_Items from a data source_
+===+
(* ===== verification/StringUtil.v ===== *)
(** * StringUtil: tokens, numbers and splitting
    ([libhsclient/string_util.cpp], [string_util.hpp], [string_ref.hpp])

    A range [start, finish) of bytes is the list of its bytes; a pointer that
    a function moves along the range is the list that remains.  A [string_ref] is
    [None] when its pointer is null. *)
From S2P Require Import Prelude Text StringBuffer.
#[local] Open Scope Z_scope.

(** ** References to strings *)
Definition string_ref := option (list Z).

(** [size()]: the length field, zero for the null reference. *)
Definition sref_size (s : string_ref) : nat := length (default [] s).

(** [operator ==] on references compares sizes, then the bytes; [memcmp] of
    zero bytes is zero, also on null. *)
Definition sref_eqb (x y : string_ref) : bool :=
  (sref_size x =? sref_size y)%nat && bool_decide (default [] x = default [] y).

(** ** Tokens and numbers *)

(** [get_token]: the token and the bytes after its delimiter. *)
Definition get_token (wp : list Z) (delim : Z) : list Z * list Z :=
  match memchr delim wp with
  | None => (wp, [])
  | Some p => (take p wp, drop (S p) wp)
  end.

(** [atoi_tmpl_nocheck<uint32_t>]. *)
Fixpoint atoi_uint32_loop (l : list Z) (v : Z) : Z :=
  match l with
  | [] => v
  | c :: l' =>
      if (schar c <? chr0) || (chr9 <? schar c) then v
      else atoi_uint32_loop l' (wrap_u32 (wrap_u32 (v * 10) + wrap_u32 (schar c - chr0)))
  end.

Definition atoi_uint32_nocheck (l : list Z) : Z := atoi_uint32_loop l 0.

Definition LLONG_MAX : Z := 2 ^ 63 - 1.
Definition LLONG_MIN : Z := - 2 ^ 63.

Definition ll_op (z : Z) : outcome Z :=
  if (LLONG_MIN <=? z) && (z <=? LLONG_MAX) then Ok z else Fault SignedOverflow.

(** [atoi_signed_tmpl_nocheck<long long>]. *)
Fixpoint atoll_loop (negative : bool) (l : list Z) (v : Z) : outcome Z :=
  match l with
  | [] => Ok v
  | c :: l' =>
      if (schar c <? chr0) || (chr9 <? schar c) then Ok v
      else
        v ← ll_op (v * 10);
        v ← (if negative then ll_op (v - (schar c - chr0)) else ll_op (v + (schar c - chr0)));
        atoll_loop negative l' v
  end.

Definition atoll_nocheck (l : list Z) : outcome Z :=
  match l with
  | c :: l' =>
      if c =? MINUS then atoll_loop true l' 0
      else if c =? 43 then atoll_loop false l' 0
      else atoll_loop false l 0
  | [] => Ok 0
  end.

(** [snprintf(wp, size, ...)] keeps at most [size - 1] bytes. *)
Definition snprintf (size : nat) (text : list Z) : list Z := take (size - 1) text.

Definition uint32_text (v : Z) : list Z := snprintf 64 (dec_nat (wrap_u32 v)).

Section Append.
Context `{Allocator}.

Definition append_uint32 (buf : string_buffer) (v : Z) : outcome string_buffer :=
  write_space buf 64 (uint32_text v).
End Append.

Definition to_stdstring (v : Z) : list Z := uint32_text v.

(** [errno_string]: the code it returns and the message it leaves. *)
Definition errno_string (s : list Z) (en : Z) : Z * list Z :=
  (en, snprintf 64 (s ++ bytes ": " ++ dec_int en)).

(** ** Splitting *)

(** The loop of [split_tmpl_arr]: at most [n] parts. *)
Fixpoint split_arr_loop (delim : Z) (n : nat) (buf : list Z) : list (list Z) :=
  match n with
  | O => []
  | S n' =>
      match memchr delim buf with
      | None => [buf]
      | Some p => take p buf :: split_arr_loop delim n' (drop (S p) buf)
      end
  end.

(** [split(delim, buf, parts, parts_len)]: the count and the array, whose
    other entries are reset to the null reference. *)
Definition split_arr (delim : Z) (buf : list Z) (parts_len : nat) : nat * list string_ref :=
  let found := split_arr_loop delim parts_len buf in
  (length found, (Some <$> found) ++ replicate (parts_len - length found) None).

(** The loop of [split_tmpl_vec]; the text shrinks at every turn. *)
Fixpoint split_vec_loop (delim : Z) (fuel : nat) (buf : list Z) : outcome (list (list Z)) :=
  match fuel with
  | O => Fault OutOfFuel
  | S f =>
      match memchr delim buf with
      | None => Ok [buf]
      | Some p =>
          parts ← split_vec_loop delim f (drop (S p) buf);
          Ok (take p buf :: parts)
      end
  end.

(** [split(delim, buf, parts_r)]: its counter [i] is never advanced. *)
Definition split_vec (delim : Z) (buf : list Z) : outcome (nat * list (list Z)) :=
  parts ← split_vec_loop delim (S (length buf)) buf;
  Ok (0%nat, parts).

(** ** Facts *)

(** The parts of a text around the occurrences of a delimiter. *)
Fixpoint join_with (delim : Z) (parts : list (list Z)) : list Z :=
  match parts with
  | [] => []
  | [p] => p
  | p :: ps => p ++ delim :: join_with delim ps
  end.

Lemma memchr_split c l p :
  memchr c l = Some p -> l = take p l ++ c :: drop (S p) l /\ (c ∉ take p l).
Proof.
  intros [Hl Hn]%memchr_Some. split; [|done].
  by rewrite <- (drop_S _ _ _ Hl), take_drop.
Qed.

Lemma split_vec_loop_spec delim fuel buf :
  (length buf < fuel)%nat ->
  exists parts, split_vec_loop delim fuel buf = Ok parts /\ parts <> []
    /\ join_with delim parts = buf /\ Forall (fun p => delim ∉ p) parts.
Proof.
  revert buf. induction fuel as [|f IH]; intros buf Hf; [lia|]. simpl.
  destruct (memchr delim buf) as [p|] eqn:E.
  - pose proof (memchr_lt _ _ _ E). apply memchr_split in E as [Hb Hn].
    destruct (IH (drop (S p) buf)) as (ps & -> & Hne & Hj & Hps).
    { rewrite length_drop. lia. }
    exists (take p buf :: ps). split_and!; [done|done| |by constructor].
    destruct ps as [|q ps]; [done|].
    change (take p buf ++ delim :: join_with delim (q :: ps) = buf). by rewrite Hj, <- Hb.
  - exists [buf]. split_and!; [done..|]. constructor; [by apply memchr_None|done].
Qed.

Lemma atoi_uint32_digits ds rest v :
  Forall is_digit ds -> 0 <= v -> dec_from v ds < 2 ^ 32 ->
  atoi_uint32_loop (ds ++ rest) v = atoi_uint32_loop rest (dec_from v ds).
Proof.
  intros Hds. revert v. induction Hds as [|c ds Hc Hds IH]; intros v Hv Hlt; [done|].
  change (dec_from v (c :: ds)) with (dec_from (v * 10 + (c - chr0)) ds) in *.
  assert (Hg : ((schar c <? chr0) || (chr9 <? schar c)) = false /\ schar c = c).
  { unfold is_digit, schar, chr0, chr9 in *. rewrite orb_false_iff, !Z.ltb_ge.
    destruct (Z.ltb_spec c 128); lia. }
  destruct Hg as [Hg Hs]. simpl. rewrite Hg, Hs. unfold is_digit, chr9 in Hc.
  pose proof (dec_from_ge (v * 10 + (c - chr0)) ds ltac:(lia) Hds).
  rewrite (wrap_u32_id (v * 10)), (wrap_u32_id (c - chr0)), wrap_u32_id by (unfold chr0 in *; lia).
  apply IH; [lia|done].
Qed.

Lemma dec_nat_u32_length v : 0 <= v < 2 ^ 32 -> (length (dec_nat v) <= 10)%nat.
Proof. intros H. apply dec_nat_length; [lia|]. change (10 ^ Z.of_nat 10) with 10000000000. lia. Qed.

Lemma uint32_text_dec v : uint32_text v = dec_nat (wrap_u32 v).
Proof.
  unfold uint32_text, snprintf. apply take_ge.
  pose proof (dec_nat_u32_length (wrap_u32 v) ltac:(apply Z.mod_pos_bound; lia)). lia.
Qed.

(** What [to_stdstring] / [append_uint32] write for a 32-bit number is read
    back by [atoi_uint32_nocheck], whatever non-digit text follows. *)
Theorem uint32_text_roundtrip v c rest :
  0 <= v < 2 ^ 32 -> ~ is_digit c -> is_byte c ->
  atoi_uint32_nocheck (to_stdstring v ++ c :: rest) = v.
Proof.
  intros Hv Hc Hb. unfold atoi_uint32_nocheck, to_stdstring.
  rewrite uint32_text_dec, wrap_u32_id by done.
  rewrite atoi_uint32_digits.
  - fold (dec_value (dec_nat v)). rewrite dec_nat_value by lia. simpl.
    replace (_ || _) with true; [done|]. unfold is_digit, is_byte, schar, chr0, chr9 in *.
    destruct (Z.ltb_spec c 128), (Z.ltb_spec c 48), (Z.ltb_spec 57 c),
      (Z.ltb_spec (c - 256) 48); simpl; lia || done.
  - apply dec_nat_is_digit.
  - done.
  - fold (dec_value (dec_nat v)). rewrite dec_nat_value by lia. lia.
Qed.

(** [split] into a vector terminates and delivers the parts between the
    delimiters (joining them gives the text back, no part holds the delimiter), but
    the count it returns is always zero. *)
Theorem split_vec_parts delim buf :
  exists parts, split_vec delim buf = Ok (0%nat, parts) /\ parts <> []
    /\ join_with delim parts = buf /\ Forall (fun p => delim ∉ p) parts.
Proof.
  destruct (split_vec_loop_spec delim (S (length buf)) buf ltac:(lia)) as (ps & Hp & H).
  exists ps. unfold split_vec. by rewrite Hp.
Qed.

Lemma uint32_text_roundtrip_witness :
  atoi_uint32_nocheck (to_stdstring 4294967295 ++ TAB :: []) = 4294967295.
Proof. apply uint32_text_roundtrip; by_decide. Defined.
+===+
_WHAT YOU WILL DO_
Copy out every line from the data above in which the word "that" occurs.

_TASK RESULT_
    A range [start, finish) of bytes is the list of its bytes; a pointer that
    a function moves along the range is the list that remains.  A [string_ref] is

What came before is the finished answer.